Synthesis emerges - time for Obamanomics?

For the thesis in free-market capitalism and the anti-thesis in command economy socialism, there have been many attempts at the Hegelian synthesis, most famously in mainland Europe's social democratic capitalism and more recently in the Blairite Third Way movement. With unbridled free-market, limited government, American style capitalism crumbling in the face of the worst economic crisis since the Great Depression, the search for alternatives has intensified.

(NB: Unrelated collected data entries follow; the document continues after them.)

(** * primes.c: a fixed pool of threads counting the primes below a bound

    The program splits the range [0, N) between THREAD_COUNT threads by
    stride: thread [k] tests [k], [k + THREAD_COUNT], [k + 2 * THREAD_COUNT],
    ... with a trial division up to [i / 2] and counts the primes it finds
    in its own slot [prime_count[k]].  [main] prints [sizeof(short)], reads
    the clock, creates the threads, joins them, adds the slots up and prints
    the total and the elapsed time.

    The embedding is shallow.  C [int] values are integers of [Z]; an [int]
    operation whose mathematical result leaves the range of [int], and an
    array access outside the array, are undefined behaviour in C and give
    [Fault] here.  Loops take fuel, one unit per execution of the loop body,
    and give [Timeout] when it runs out.  The two macros [N] and
    [THREAD_COUNT] are the parameters of the development.

    [calculate_primes] is first embedded as the function it is, run from
    entry to return.  The program as a whole is a machine driven by a
    schedule: at each step the scheduler picks [main] or one of the
    threads, which then runs up to its next access to the memory the
    threads share.  What the platform decides (the size of [short], the
    clock, whether a thread can be created) is a parameter, and what
    [main] does to the outside world is recorded as a trace of events.

    The other programs of the repository follow, each in a module of its
    own: [reverse], [reversewords] and [main] of Reversals.c,
    [reverse_array] and [shuffle_array] of Array Bobbins.c, [dumpbits] of
    dump_bits.c and [diskUsage] of disk_info.c.  What the C library and
    the operating system answer ([malloc], [calloc], ["/dev/random"],
    [rand], [statvfs]) is a parameter there too, and what the C standard
    leaves undefined is [Fault] as above. *)

From Stdlib Require Import ZArith Lia.
From stdpp Require Import base list strings.

Local Open Scope Z_scope.

(** ** Results of running C code *)

Inductive outcome (A : Type) : Type :=
  | Done (a : A)
  | Timeout
  | Fault.

Arguments Done {A} a.
Arguments Timeout {A}.
Arguments Fault {A}.

#[global] Instance outcome_ret : MRet outcome := fun A a => Done a.

#[global] Instance outcome_bind : MBind outcome := fun A B f x =>
  match x with
  | Done a => f a
  | Timeout => Timeout
  | Fault => Fault
  end.
(** * serve-here: the request-resolution pipeline of [node/serve-here.js]

    A shallow embedding of the request handler built by [createServer], of
    [generateDirectoryListing], of the [MIME_TYPES] table and of the Node.js
    library functions they call ([decodeURIComponent], [String.prototype.split],
    [includes], [toLowerCase], [path.join], [path.dirname], [path.extname],
    [Array.prototype.sort]), followed by the properties of the handler.

    Strings are byte strings: a JavaScript string is represented by its UTF-8
    encoding.  The characters the handler looks at ([%], [?], [/], [.], NUL and
    the ASCII letters) are single bytes that never occur inside a multi-byte
    UTF-8 sequence, so searching and splitting on them gives the same answer
    on bytes as on UTF-16 code units.  Paths follow the POSIX flavour of
    Node's [path] module. *)

From Stdlib Require Import ZArith Ascii Sorting.Sorted Sorting.Permutation.
From stdpp Require Import base list strings gmap sorting pretty.

Local Open Scope Z_scope.

(** ** Strings *)

Module Str.

Definition slash : ascii := "/"%char.
Definition dot : ascii := "."%char.
Definition nul : ascii := ascii_of_nat 0.
(** The double-quote character, used by the HTML templates. *)
Definition dq : string := String (ascii_of_nat 34) "".

(** [s.startsWith(pre)] *)
Fixpoint isPrefix (pre s : string) : bool :=
  match pre, s with
  | "", _ => true
  | String _ _, "" => false
  | String a pre', String b s' => bool_decide (a = b) && isPrefix pre' s'
  end.

(** [hay.includes(needle)] *)
Fixpoint includes (needle hay : string) : bool :=
  isPrefix needle hay ||
  match hay with
  | "" => false
  | String _ hay' => includes needle hay'
  end.

(** [s.split(sep)] for a one-character separator: never empty, the pieces
    contain no separator. *)
Fixpoint split (sep : ascii) (s : string) : list string :=
  match s with
  | "" => [""]
  | String c s' =>
      if decide (c = sep) then "" :: split sep s'
      else match split sep s' with
           | [] => [String c ""]
           | w :: ws => String c w :: ws
           end
  end.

It is in this context that Barack Obama has weighed in with his version to reshape American capitalism - Obamanomics. It seeks to reduce consumerism and encourage savings and investment ("move from an era of borrow and spend to an era of save and invest"); redistribute wealth towards the middle class; make rest of the world less dependent on the US market for their growth; markets are not self-correcting and are vulnerable to market failures; and a recongnition that an activist government is an acceptable and necessary partner for a stable, market-based economy. His advocacy is for a more healthy and sustainable expansion of the economy, with more widely shared benefits and free from the macroeconomic imbalances and distortions that marked growth over the past two decades, and where people are far less exposed to the vicissitudes of a market economy.

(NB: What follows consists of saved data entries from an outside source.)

Lemma goToPrevSentence_moves_or_restarts_witness :
  currentSentenceIndex Session.mid_cycle < length (sentences Session.mid_cycle) /\
  sentences Session.mid_cycle <> [] /\
  currentSentenceIndex
    (after Session.mid_cycle
       (goToPrevSentence Session.mid_cycle (playing_at (49 # 10)))) = 0 /\
  sent (goToPrevSentence Session.mid_cycle (playing_at (49 # 10))) = [Seek 0].
Proof.
  assert (H1 : currentSentenceIndex Session.mid_cycle
               < length (sentences Session.mid_cycle)) by reflexivity.
  assert (H2 : sentences Session.mid_cycle <> []) by discriminate.
  destruct (@goToPrevSentence_moves_or_restarts Session.mid_cycle
              {| audio_currentTime := 49 # 10; paused := false |} H1) as [_ Hmove].
  destruct (Hmove H2) as (prev & Hprev & Hcur & _ & _ & _ & _ & Hsent).
  assert (Hstart : start prev = 0%Q)
    by (vm_compute in Hprev; injection Hprev as <-; reflexivity).
  rewrite Hstart in Hsent.
  exact (conj H1 (conj H2 (conj Hcur Hsent))).
Defined.

Lemma goToNextSentence_index :
  forall (state : AppState) (audio : HTMLAudioElement),
    -1 <= currentSentenceIndex state < length (sentences state) - 1 ->
    currentSentenceIndex (after state (goToNextSentence state (Some audio))) =
      currentSentenceIndex state + 1 /\
    sentences (after state (goToNextSentence state (Some audio))) = sentences state.
Proof.
  intros state audio Hcur. unfold_controls.
  destruct (currentSentenceIndex state <? length (sentences state) - 1) eqn:E;
    [|apply Z.ltb_ge in E; lia].
  destruct (@index_valid _ (sentences state) (currentSentenceIndex state + 1))
    as [next Hnext]; [unfold valid_index; lia|].
  rewrite Hnext. cbn. split; reflexivity.
Qed.

Lemma goToPrevSentence_index :
  forall (state : AppState) (audio : HTMLAudioElement),
    0 < length (sentences state) ->
    currentSentenceIndex state < length (sentences state) ->
    currentSentenceIndex (after state (goToPrevSentence state (Some audio))) =
      Z.max (currentSentenceIndex state - 1) 0 /\
    sentences (after state (goToPrevSentence state (Some audio))) = sentences state.
Proof.
  intros state audio Hlen Hcur. unfold_controls.
  destruct (0 <? currentSentenceIndex state) eqn:E.
  - apply Z.ltb_lt in E.
    destruct (@index_valid _ (sentences state) (currentSentenceIndex state - 1))
      as [prev Hprev]; [unfold valid_index; lia|].
    rewrite Hprev. cbn. split; [lia | reflexivity].
  - apply Z.ltb_ge in E.
    destruct (0 <? length (sentences state)) eqn:E2; [|apply Z.ltb_ge in E2; lia].
    destruct (@index_valid _ (sentences state) 0) as [prev Hprev];
      [unfold valid_index; lia|].
    rewrite Hprev. cbn. split; [lia | reflexivity].
Qed.

(** X9: next followed by previous comes back to the sentence it started from
    whenever there is a following sentence, and previous followed by next
    whenever there is a preceding one. *)
Theorem next_then_previous_returns :
  forall (state : AppState) (audio audio' : HTMLAudioElement),
    (0 <= currentSentenceIndex state < length (sentences state) - 1 ->
     let there := after state (goToNextSentence state (Some audio)) in
     currentSentenceIndex (after there (goToPrevSentence there (Some audio'))) =
       currentSentenceIndex state) /\
    (0 < currentSentenceIndex state < length (sentences state) ->
     let there := after state (goToPrevSentence state (Some audio)) in
     currentSentenceIndex (after there (goToNextSentence there (Some audio'))) =
       currentSentenceIndex state).
Proof.
  intros state audio audio'. split; intros Hcur there.
  - destruct (@goToNextSentence_index state audio) as [Hthere Hsent]; [lia|].
    fold there in Hthere, Hsent.
    destruct (@goToPrevSentence_index there audio') as [Hfinal _];
      [rewrite Hsent; lia | rewrite Hthere, Hsent; lia|].
    rewrite Hfinal, Hthere. lia.
  - destruct (@goToPrevSentence_index state audio) as [Hthere Hsent]; [lia | lia|].
    fold there in Hthere, Hsent.
    destruct (@goToNextSentence_index there audio') as [Hfinal _];
      [rewrite Hthere, Hsent; lia|].
    rewrite Hfinal, Hthere. lia.
Qed.

Lemma next_then_previous_returns_witness :
  0 <= currentSentenceIndex Session.mid_cycle
    < length (sentences Session.mid_cycle) - 1 /\
  currentSentenceIndex
    (after (after Session.mid_cycle
              (goToNextSentence Session.mid_cycle (playing_at (49 # 10))))
       (goToPrevSentence
          (after Session.mid_cycle
             (goToNextSentence Session.mid_cycle (playing_at (49 # 10))))
          (playing_at (5 # 1)))) =
    currentSentenceIndex Session.mid_cycle.
Proof.
  assert (H : 0 <= currentSentenceIndex Session.mid_cycle
              < length (sentences Session.mid_cycle) - 1).
  { vm_compute. split; [discriminate | reflexivity]. }
  destruct (@next_then_previous_returns Session.mid_cycle
              {| audio_currentTime := 49 # 10; paused := false |}
              {| audio_currentTime := 5 # 1; paused := false |}) as [Hround _].
  exact (conj H (Hround H)).
Defined.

While accepting the fundamental tenets of free-market capitalism about the power of markets as an engine of innovation and prosperity, and the necessity of economic growth for improving incomes and living standards, it clearly breaks with the Reaganite tradition that viewed government as part of the problem and not solution. The challenge for Obama would remain in implementing this ambitious center-left (or center-right) agenda.